2. Клеточные линии и методы лечения
В Банке клеток Китайской академии наук были получены линии клеток КПР для человека и эпителиальные клетки толстой кишки человека. Все клетки культивировались в среде DMEM или RPMI-1640 с добавлением 10% сыворотки крупного рогатого скота, 1% пенициллина-стрептомицина при 37 °C в воздухе с 5% CO2.
3. Количественный анализ RT-PCR
Полученную РНК выделяли из клеток или образцов тканей с помощью реагента TRIzol. Дополнительная ДНК была синтезирована с использованием набора реагентов PrimeScript RT.
4. Расчет численности колонии
Формирование колонии проводилось для оценки способности пролиферации клеток. 1 × 103 клетки на колодец CRC клетки были посеяны в 6-луночном планшете и выдерживались в течение 10 дней. Затем колонии фиксировали 10% формальдегидом и окрашивали 0,5% фиолетовым кристаллом.

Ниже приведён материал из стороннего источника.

(** * hubot-urban-airship-connect: a shallow embedding of the bot script

    The script [src/hubot-urban-airship-connect.js] keeps one mutable
    stream configuration (an [objectstate] document), one output selector
    (a JS [Set] of dot paths), and reacts to chat commands matched by
    anchored regular expressions.  JSON values are modelled as a tagged
    variant; JS objects keep their key order as association lists. *)

From Stdlib Require Import String Ascii List ZArith Bool Lia.
Import ListNotations.
Open Scope list_scope.
Open Scope string_scope.
Set Warnings "-register-all".

(** ** JSON values *)

(** A JS number is written as a decimal [m * 10^-e]; the decimal strings the
    commands parse are represented exactly (no binary rounding). *)
Inductive jval : Type :=
| JNull
| JBool (b : bool)
| JNum (m : Z) (e : nat)
| JStr (s : string)
| JArr (l : list jval)
| JObj (kv : list (string * jval)).

(** ** Character and string helpers *)

Definition chr (n : nat) : string := String (ascii_of_nat n) EmptyString.

Definition is_digit (c : ascii) : bool :=
  let n := nat_of_ascii c in (Nat.leb 48 n && Nat.leb n 57)%bool.

Definition is_word (c : ascii) : bool :=
  let n := nat_of_ascii c in
  (is_digit c || (Nat.leb 65 n && Nat.leb n 90) || (Nat.leb 97 n && Nat.leb n 122)
   || Nat.eqb n 95)%bool.

Definition is_line_terminator (c : ascii) : bool :=
  (Nat.eqb (nat_of_ascii c) 10 || Nat.eqb (nat_of_ascii c) 13)%bool.

Definition is_space (c : ascii) : bool :=
  let n := nat_of_ascii c in
  (Nat.eqb n 32 || Nat.eqb n 9 || Nat.eqb n 10 || Nat.eqb n 11 || Nat.eqb n 12
   || Nat.eqb n 13)%bool.

Definition lower (c : ascii) : ascii :=
  let n := nat_of_ascii c in
  if (Nat.leb 65 n && Nat.leb n 90)%bool then ascii_of_nat (n + 32) else c.

Fixpoint join (sep : string) (l : list string) : string :=
  match l with
  | [] => ""
  | [x] => x
  | x :: xs => x ++ sep ++ join sep xs
  end.

(** [String.prototype.split] on a one-character separator. *)
Fixpoint split_on (sep : ascii) (s : string) : list string :=
  match s with
  | EmptyString => [""]
  | String c rest =>
      let parts := split_on sep rest in
      if Ascii.eqb c sep then "" :: parts
      else match parts with
           | p :: ps => String c p :: ps
           | [] => [String c ""]
           end
  end.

5. Анализ западной пятнистости
Аналогичное количество белков было выделено SDS-PAGE и перенесено на мембрану PVDF с последующей инкубацией с первичными антителами. Затем иммунокомплексы инкубировали с HRP-сопряженными вторичными антителами.
6. Исследование вживую
Мужчина, белый мышь BALB/C, был приобретен в Шанхайском центре лабораторных животных, и ему было разрешено акклиматизироваться в лабораторных условиях в течение 1 недели. Мыши содержались в специфических условиях, свободных от патогенов, со свободным доступом к пище и воде, и семь мышей на группу были распределены случайным образом. 2 × 106 LoVo клеток были введены в левую подмышку обнаженных мышей. Через 4 недели все мыши были убиты. Опухоли были удалены и измерен вес. Для получения модели метастаза печени голые мыши подвергались обезболиванию. Вскрытие брюшной полости и введение 1 × 106 LoVo клеток/мыши в селезенку. Через 2 недели мыши были убиты, ткани печени были вырезаны и зафиксированы 4% параформальдегидом. Для хвостового анализа вен легкого метастаза клетки LoVo с нокаутом KPNB1 вводились внутривенно через хвостовую вену в каждую обнаженную мышь. После прививок в течение 8 недель все мыши были убиты. Легкие ткани фиксировали 4% параформальдегидом, парафиновыми вкраплениями и секционировали.
Экспрессия KPNB1 увеличивается в образцах CRC и связана с прогнозом пациента.
Результаты Атласа геномов рака и Общего собрания данных по экспрессии генов показали, что экспрессия KPNB1 в образцах CRC была заметно зарегулирована по сравнению с группой NC. Кроме того, вестерн-блот анализ показал, что экспрессия KPNB1 была вверх-регулируется в CRC ткани и парные неопухолевые ткани. Экспрессия KPNB1 повышалась в секциях CRC ткани, а уровень белка KPNB1 также был выше при метастазировании печени. Уровни белка KPNB1 постепенно повышались с увеличением патологических стадий. У пациентов с КПР с высокой экспрессией KPNB1 коэффициент выживаемости был хуже. Экспрессия KPNB1 в образцах CRC сильно связана с инвазией лимфатических узлов, стадией Т, дальним метастазированием, а также патологической стадией. В клеточных линиях CRC были обнаружены более высокие уровни экспрессии KPNB1 по сравнению с эпителиальной клеткой толстой кишки человека. КПНБ1 подвергался повышенной регуляции в тканях КПР, что было связано с плохим прогнозом КПР.